A: More conversation related to industries, careers and woman as well as topics that greatly impact our lives both positively and negatively. I’m hoping to move into a different platform and exploring something there but still keeping with Twitter as the primary platform.

Q: What criteria do you use to select interview subjects?

A: I’m truly not rigid with the criteria however I do check that the guests I have on the chat would appeal to the audience and can share what they know with them. Also, subject matter experts are great, because they can share valuable insights that one may not be aware of, as well as offer advice or ideas of how one can go about to tackle an issue or stumbling block. The guest needs to be as comfortably open and honest in what they share on the chat as I want to have a real conversation with them, understand their challenges a bit more and how they overcame them; know how they are choosing to share their knowledge with others too and how they are continuously looking for ways to learn about their own craft.

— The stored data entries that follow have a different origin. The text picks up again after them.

Definition as_lookup_rel_internal (fuel : nat) (st : addr_space) (root : slot) (address : addr)
    (type : option cap_type) (mode : as_lookup_mode) (dump : bool) : lookup_ret :=
  let remaining := u32 (addr_depth address) in
  let addr := Z.shiftr (addr_prefix address) (u32 (ADDR_BITS - remaining) mod 64) in
  let pass := walk fuel st type mode addr root remaining true in
  let ret r := match r with
               | WK_found l w => lookup_finish st type mode l w
               | WK_false | WK_dump => LK_false
               | WK_abort => LK_abort
               | WK_fault => LK_fault
               | WK_fuel => LK_fuel
               end in
  match pass with
  | WK_dump => if dump then LK_false
               else ret (walk fuel st type mode addr root remaining true)
  | r => ret r
  end.

Definition as_lookup_rel (fuel : nat) (st : addr_space) (root : slot) (address : addr)
    (type : option cap_type) (mode : as_lookup_mode) : lookup_ret :=
  as_lookup_rel_internal fuel st root address type mode false.

(** Iterations enough for [as_lookup_rel]: each one consumes a bit. *)
Definition lookup_fuel (address : addr) : nat := S (Z.to_nat (addr_depth address)).

(** ** Specification *)

(** The number of bits a table translates, and where its slots start. *)
Definition table_width (c : cap) : option Z :=
  match c_type c with
  | cap_cappage | cap_rcappage => Some (8 - subpages_log2 (c_addr_trans c))
  | cap_folio => Some 7
  | _ => None
  end.

Definition table_base (c : cap) : Z :=
  match c_type c with cap_folio => 0 | _ => CAP_SUBPAGE_OFFSET c end.

Definition read_only (c : cap) : bool := cap_type_eqb (c_type c) cap_rcappage.

(** [resolves st obj l q d l' w]: from slot [l], the [d]-bit string [q]
    designates slot [l'], and [w] tells whether no read-only table was
    crossed.  The string is the guard of the capability in [l], an index into
    its table and the rest; it may stop after the guard, which designates the
    object and hence the slot that points to it.  When an object is wanted,
    the last slot may have no guard left to translate. *)
Inductive resolves (st : addr_space) (obj : bool) : slot -> Z -> Z -> slot -> bool -> Prop :=
  | res_here l : resolves st obj l 0 0 l true
  | res_guard l c d :
      slot_cap st l = Some c -> CAP_GUARD_BITS c = d -> 0 < d ->
      resolves st obj l (CAP_GUARD c) d l (negb (read_only c))
  | res_index l c wd idx q r l' w :
      slot_cap st l = Some c -> table_width c = Some wd -> c_shadow c <> 0 ->
      0 <= idx < 2 ^ wd -> 0 <= r -> 0 <= q < 2 ^ r -> 0 < wd + r ->
      (obj = true -> r = 0 ->
       forall c', slot_cap st (obj_slot (c_shadow c) (table_base c + idx)) = Some c' ->
                  CAP_GUARD_BITS c' = 0) ->
      resolves st obj (obj_slot (c_shadow c) (table_base c + idx)) q r l' w ->
      resolves st obj l ((CAP_GUARD c * 2 ^ wd + idx) * 2 ^ r + q) (CAP_GUARD_BITS c + wd + r)
        l' (negb (read_only c) && w).

(** A capability as address-space construction leaves it: its guard fits its
    depth, which is at most a word, and its table, if any, has a valid
    subpage and translates at least one bit together with its guard. *)
Definition cap_regular (c : cap) : Prop :=
  cat_wf (c_addr_trans c) /\ subpages_log2 (c_addr_trans c) <= 8 /\
  CAP_GUARD_BITS c <= 32 /\ CAP_GUARD c < 2 ^ CAP_GUARD_BITS c.

(** Some bit is translated by every table. *)
Definition cap_progress (c : cap) : Prop :=
  forall wd, table_width c = Some wd -> 0 < CAP_GUARD_BITS c + wd.

Record as_wf (st : addr_space) : Prop := {
  as_caps : forall l c, slot_cap st l = Some c -> cap_regular c /\ cap_progress c;
  as_tables : forall l c, slot_cap st l = Some c -> table_width c <> None -> c_shadow c <> 0 ->
    exists o, as_objects st !! c_shadow c = Some o /\ length o = 256%nat
}.

(** The requested type is the found one or its strong version. *)
Definition type_granted (type : option cap_type) (c : cap) : bool :=
  match type with
  | Some t => cap_type_eqb t (c_type c) || cap_type_eqb (cap_type_strengthen t) (c_type c)
  | None => true
  end.

(** ** Lemmas *)

Lemma cap_type_eqb_eq a b : cap_type_eqb a b = true <-> a = b.
Proof. apply bool_decide_eq_true. Qed.

(** Below 33 bits the guard that [check_guard] reads is not truncated in a
    way that could match. *)
Lemma guard_int_eq g b :
  0 <= g < 2 ^ 22 -> 0 <= b < 2 ^ 32 -> (g =? u64 (i32 b)) = (g =? b).
Proof.
  intros Hg Hb. destruct (Z.ltb_spec b (2 ^ 31)).
  - by rewrite i32_small, u64_small by lia.
  - replace (g =? b) with false by (symmetry; apply Z.eqb_neq; lia).
    apply Z.eqb_neq. unfold i32, swrap. change (32 - 1) with 31.
    rewrite (Z.mod_eq (b + 2 ^ 31)) by lia.
    replace ((b + 2 ^ 31) / 2 ^ 32) with 1 by (apply Z.div_unique with (b - 2 ^ 31); lia).
    unfold u64, wrap.
    rewrite <- (Z.mod_unique (b + 2 ^ 31 - 2 ^ 32 * 1 - 2 ^ 31) (2 ^ 64) (-1) (b - 2 ^ 32 + 2 ^ 64)); lia.
Qed.

(** The top [w] bits of the low [r] bits of a word. *)
Lemma extract_top A r w :
  0 <= A < 2 ^ 64 -> 0 <= w <= r -> r <= 64 ->
  extract_bits64_inv A (r - 1) w = Some (A mod 2 ^ r / 2 ^ (r - w)).
Proof.
  intros HA Hw Hr. rewrite extract_bits64_inv_eq by lia. f_equal.
  replace (2 ^ r) with (2 ^ (r - w) * 2 ^ w) by (rewrite <- pow2_split by lia; f_equal; lia).
  pose proof (pow2_pos (r - w) ltac:(lia)) as Hp. pose proof (pow2_pos w ltac:(lia)).
  rewrite Z.rem_mul_r by lia.
  pose proof (Z.mod_pos_bound A (2 ^ (r - w)) ltac:(lia)).
  rewrite (Z.add_comm (A mod _)), Z.mul_comm, Z.div_add_l by lia.
  rewrite (Z.div_small (A mod 2 ^ (r - w))) by lia. lia.
Qed.

Lemma mod_mod_pow2 A r k : 0 <= k <= r -> (A mod 2 ^ r) mod 2 ^ k = A mod 2 ^ k.
Proof.
  intros H. apply Z.mod_mod_divide. exists (2 ^ (r - k)). by apply pow2_at.
Qed.

Lemma table_width_range c wd : cap_regular c -> table_width c = Some wd -> 0 <= wd <= 8.
Proof.
  intros ((_ & Hl & _) & Hl8 & _). unfold table_width. destruct (c_type c); intros [= <-]; lia.
Qed.

(** The slots of a table are slots of its object. *)
Lemma table_slot_range c wd i :
  cap_regular c -> table_width c = Some wd -> 0 <= i < 2 ^ wd -> 0 <= table_base c + i < 256.
Proof.
  intros ((_ & Hl & _) & Hl8 & _) Hwd Hi.
  pose proof (cat_offset_bound (c_addr_trans c) i ltac:(lia)) as Ho.
  rewrite cat_subpage_size_pow2 in Ho by done.
  unfold table_width, table_base, CAP_SUBPAGE_OFFSET in *.
  destruct (c_type c); try discriminate; injection Hwd as <-; lia.
Qed.

Lemma slot_cap_table st l c wd i :
  as_wf st -> slot_cap st l = Some c -> table_width c = Some wd -> c_shadow c <> 0 ->
  0 <= i < 2 ^ wd -> is_Some (slot_cap st (obj_slot (c_shadow c) (table_base c + i))).
Proof.
  intros [Hc Ht] Hl Hwd Hs Hi. destruct (Hc l c Hl) as [Hreg _].
  destruct (Ht l c Hl ltac:(congruence) Hs) as (o & Ho & Hlen). cbn. rewrite Ho. cbn.
  apply lookup_lt_is_Some_2. pose proof (table_slot_range c wd i Hreg Hwd Hi). lia.
Qed.

(** Quotients and remainders of a word's low bits. *)
Lemma low_div A r k : 0 <= k <= r -> 0 <= A mod 2 ^ r / 2 ^ k < 2 ^ (r - k).
Proof.
  intros H. pose proof (pow2_pos r ltac:(lia)). pose proof (Z.mod_pos_bound A (2 ^ r) ltac:(lia)).
  apply div_pow2_range; [lia..|]. by replace (k + (r - k)) with r by lia.
Qed.

Lemma check_guard_spec c A r :
  cap_regular c -> 0 <= A < 2 ^ 64 -> 0 < r <= 63 ->
  match check_guard c A r with
  | inl r' => r' = r - CAP_GUARD_BITS c /\ 0 <= r' /\ A mod 2 ^ r / 2 ^ r' = CAP_GUARD c
  | inr o => (o = WK_dump \/ o = WK_false) /\
      ~ (CAP_GUARD_BITS c <= r /\ A mod 2 ^ r / 2 ^ (r - CAP_GUARD_BITS c) = CAP_GUARD c)
  end.
Proof.
  intros (Hwf & _ & Hgd & Hg) HA Hr. pose proof (cat_guard_range _ Hwf) as HG.
  destruct Hwf as (_ & _ & Hd). fold (CAP_GUARD c) in HG.
  assert (0 <= CAP_GUARD_BITS c) as Hd0 by (unfold CAP_GUARD_BITS, CAP_ADDR_TRANS_GUARD_BITS; lia).
  unfold check_guard. case_if.
  - pose proof (low_div A r r ltac:(lia)) as H. rewrite Z.sub_diag in H.
    rewrite E in *. repeat split; lia.
  - case_if; [split; [by left|lia]|].
    rewrite extract_top by lia.
    pose proof (low_div A r (r - CAP_GUARD_BITS c) ltac:(lia)) as H.
    replace (r - (r - CAP_GUARD_BITS c)) with (CAP_GUARD_BITS c) in H by lia.
    pose proof (pow2_le (CAP_GUARD_BITS c) 32).
    rewrite guard_int_eq by lia. case_if.
    + split; [by right|]. intros [_ ?]. congruence.
    + repeat split; lia.
Qed.

Lemma index_object_spec c A r :
  cap_regular c -> 0 <= A < 2 ^ 64 -> 0 < r <= 63 ->
  match index_object c A r with
  | inl (l', r') => exists wd, table_width c = Some wd /\ c_shadow c <> 0 /\ r' = r - wd /\ 0 <= r' /\
      l' = obj_slot (c_shadow c) (table_base c + A mod 2 ^ r / 2 ^ r')
  | inr o => (o = WK_dump \/ o = WK_false) /\
      forall wd, table_width c = Some wd -> c_shadow c <> 0 -> r < wd
  end.
Proof.
  intros Hreg HA Hr.
  assert (forall wd, 0 <= wd <= r -> 0 <= A mod 2 ^ r / 2 ^ (r - wd) < 2 ^ wd) as Hlow.
  { intros wd Hwd. pose proof (low_div A r (r - wd) ltac:(lia)) as H.
    by replace (r - (r - wd)) with wd in H by lia. }
  pose proof (table_width_range c) as Hw. pose proof (table_slot_range c) as Hs.
  unfold index_object, table_width, table_base, CAP_SUBPAGE_SIZE_LOG2,
    CAP_ADDR_TRANS_SUBPAGE_SIZE_LOG2, FOLIO_OBJECTS_LOG2, CAPPAGE_SLOTS, PAGESIZE in *.
  change (0x1000 / 16) with 256.
  destruct (c_type c); try (split; [by right|by intros]).
  all: specialize (Hw _ Hreg eq_refl); specialize (fun i => Hs _ i Hreg eq_refl);
    case_if; [split; [by left|intros ? [= <-]; lia]|];
    case_if; [split; [tauto|done]|]; rewrite extract_top by lia.
  all: specialize (Hs _ (Hlow _ ltac:(split; [apply Hw|eassumption]))); cbn [negb].
  1,2: rewrite (proj2 (andb_true_iff _ _)) by (split; [apply Z.leb_le|apply Z.ltb_lt]; lia).
  all: eexists; repeat split; try done; lia.
Qed.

Q: Which women in the industry would you like to celebrate or work with?

A: The list is a long one! I would be love to have the opportunity to have a #SistaHoodHour conversation or collaborate with quite a few women including: Basetsana Kumalo; Nunu Ntshingila; Lauren Woolf; Carol Bouwer, Vika Shipalana; Ava DuVernay; Kgethi Phakeng; Mapaseka Mokwele; Thabiso Sikwane; Angie Khumalo; Ursula “Brown Sugar” Chikane.

Q: What advice would you offer to you women who look up to you?

A: Remain curious / inquisitive; ask questions – there are the people who will gladly share their knowledge with you. Pursue the highest level of excellence in what you do and stay true to yourself. Love what you do – even on the days when you wonder why you chose whatever profession you are in and you’re feeling frustrated and disheartened – there is a lesson in it all. Also, look at the opportunities that go beyond your day-to-day work, pursue your interests and work hard at getting better at them and learning from others who are doing what you would like to. It will mean doing much more but if you enjoy it, then the late hours, sleep deprivation will pay off one day. It is hard but it is not impossible. To paraphrase a T.D. Jakes quote “Your passion will lead you into your purpose.” I hold onto that on the hard days when I even wonder why I keep pursuing my passions. Find and honour your tribe – they will keep you going on the days when you want to quit, they will lift you up and remember to do the same for them.

Q: Please share more on your role in the Brutal Fruit campaign and why it was important for you to be a part of it?

A: My role in the Brutal Fruit campaign was to keep doing what I do in my #SistaHoodHour work and continue the conversation of how women can be for women in a real way that it positive, uplifting as well as encouraging other women to do likewise. It takes nothing away from any of us as women to help another person in their work, encouraging them, sharing a contact and even giving constructive feedback. It has been a great campaign to be a part of because Brutal Fruit has found a way to challenge the societal issues of women not being for one another and put to all of us to do better and be better – and make sure that we are our sister’s keeper, if we see something that goes against the sisterhood, we are the first ones to change it for the better. It’s not a once-off, it’s an everyday lifestyle, a way of being that I could be a part of in my own way.

Q: What legacy would you like to leave as a woman in the industry?

A: That I was part of a generation of women who believed that they could and that they did something that was more than just ourselves. I want to leave the legacy of having been able to show that it takes nothing away from you to lift up a sister and cheer her on her journey, that being kind is possible and knowing your worth, and fighting for it. I want to show that you can find a way of sharing people’s stories of hope and encouragement, someone will see that story and be encouraged.